What you need to do >>
In the listing below, start your output at the line with "all: pose proof Hi" and end it after the line with "(p' = InWait", copying every line exactly.

The data >>
*****

Lemma step_ok a w : inv w -> possible a w -> exists w', step a w = Done w' /\ inv w'.
Proof.
  intros Hi Hp. destruct a; cbn [possible] in Hp.
  1: by apply epoll_register_ok. 1: by apply epoll_unregister_ok.
  all: pose proof Hi as [Hnx Hf Hj Hr Hsz Hk Hh Hcl He Ha].
  all: pose proof (fun p efd cl clg es => inv_moves w p efd cl clg es Hi) as Hm.
  all: destruct w as [[cl fds m next] [int efd] p clg log].
  all: cbn [w_loop w_kernel w_place w_closing w_log fdToRecord_ recordToHandler_ nextRecord_ closed_ k_interest k_eventfd] in *.
  all: assert (forall p' efd' cl' clg',
      Forall (fresh_event (mkEpollLoop cl fds m next) log) (in_hand p') -> (clg' = true -> cl' = true) ->
      0 <= efd' <= next - 1 - Z.of_nat (size fds) + (if cl' && negb clg' then 1 else 0) ->
      (p' = InWait -> cl' = true -> clg' = false -> fds = ∅ -> 0 < efd') ->
      inv (mkWorld (mkEpollLoop cl' fds m next) (mkKernel int efd') p' clg' log)) as Hm0
    by (intros p' efd' cl' clg'; pose proof (Hm p' efd' cl' clg' []) as Hx; rewrite app_nil_r in Hx; intros; by apply Hx).
  - eexists. split; [reflexivity|]. apply (Hm0 p efd true (negb cl || clg)); try done.
    + destruct cl, clg; done || (cbn in *; lia).
    + intros Hw _ Hn Hfd. destruct cl; [|done]. by apply Ha.
  - subst clg. exists (mkWorld (mkEpollLoop cl fds m next) (mkKernel int (efd + 1)) p false log).
    assert (cl = true) as -> by (by apply Hcl). cbn in He. split.
    + cbn. unfold on_kernel, field_update. cbn. unfold field_update. cbn. rewrite (proj2 (Z.leb_le _ _)) by lia. reflexivity.
    + apply Hm0; try done; cbn; lia.
  - subst p. eexists. split; [reflexivity|]. apply (Hm0 (if cl then AtHandlers else InWait) efd cl clg); try done; by destruct cl.
  - subst p. cbn. unfold hasRegisteredHandlers. cbn [fdToRecord_ recordToHandler_]. rewrite Hsz, Nat.eqb_refl. cbn.
    eexists. split; [reflexivity|]. apply (Hm0 (if negb (bool_decide (fds = ∅)) then InWait else Exited) efd cl clg); try done.
    + by case_bool_decide.
    + intros Hw _ _ Hfd. by rewrite bool_decide_eq_true_2 in Hw.
  - destruct Hp as (-> & _ & _ & Hrep). eexists. split; [reflexivity|].
    apply (Hm (AtRead evs) efd cl clg (Reported <$> evs)); try done; [apply reports_touch_nothing|].
    by apply (reported_fresh (mkWorld (mkEpollLoop cl fds m next) (mkKernel int efd) InWait clg log)).
  - subst p. eexists. split; [reflexivity|]. by apply (Hm0 AtClosed efd cl clg).
  - destruct Hp as [evs ->]. exists (mkWorld (mkEpollLoop cl fds m next) (mkKernel int 0) (InHandle evs) clg log). split.
    + cbn. assert ((efd =? 0) || (0 <? efd) = true) as -> by lia. reflexivity.
    + apply Hm0; try done. lia.
  - destruct Hp as [evs ->]. destruct evs as [|ev evs]; eexists; (split; [reflexivity|]); [by apply (Hm0 AtClosed efd cl clg)|].
    apply Forall_cons in Hh as [Hev Hh].
    apply (Hm (InHandle evs) efd cl clg (match m !! ev_record ev with Some h => [Called ev h] | None => [] end)); try done.
    + destruct (m !! ev_record ev); by repeat constructor.
    + eapply Forall_impl; [exact Hh|]. intros ev' Hev'. apply fresh_log; [done|]. destruct (m !! ev_record ev); by repeat constructor.
Qed.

*****

Exercise solution >>
  all: pose proof Hi as [Hnx Hf Hj Hr Hsz Hk Hh Hcl He Ha].
  all: pose proof (fun p efd cl clg es => inv_moves w p efd cl clg es Hi) as Hm.
  all: destruct w as [[cl fds m next] [int efd] p clg log].
  all: cbn [w_loop w_kernel w_place w_closing w_log fdToRecord_ recordToHandler_ nextRecord_ closed_ k_interest k_eventfd] in *.
  all: assert (forall p' efd' cl' clg',
      Forall (fresh_event (mkEpollLoop cl fds m next) log) (in_hand p') -> (clg' = true -> cl' = true) ->
      0 <= efd' <= next - 1 - Z.of_nat (size fds) + (if cl' && negb clg' then 1 else 0) ->
      (p' = InWait -> cl' = true -> clg' = false -> fds = ∅ -> 0 < efd') ->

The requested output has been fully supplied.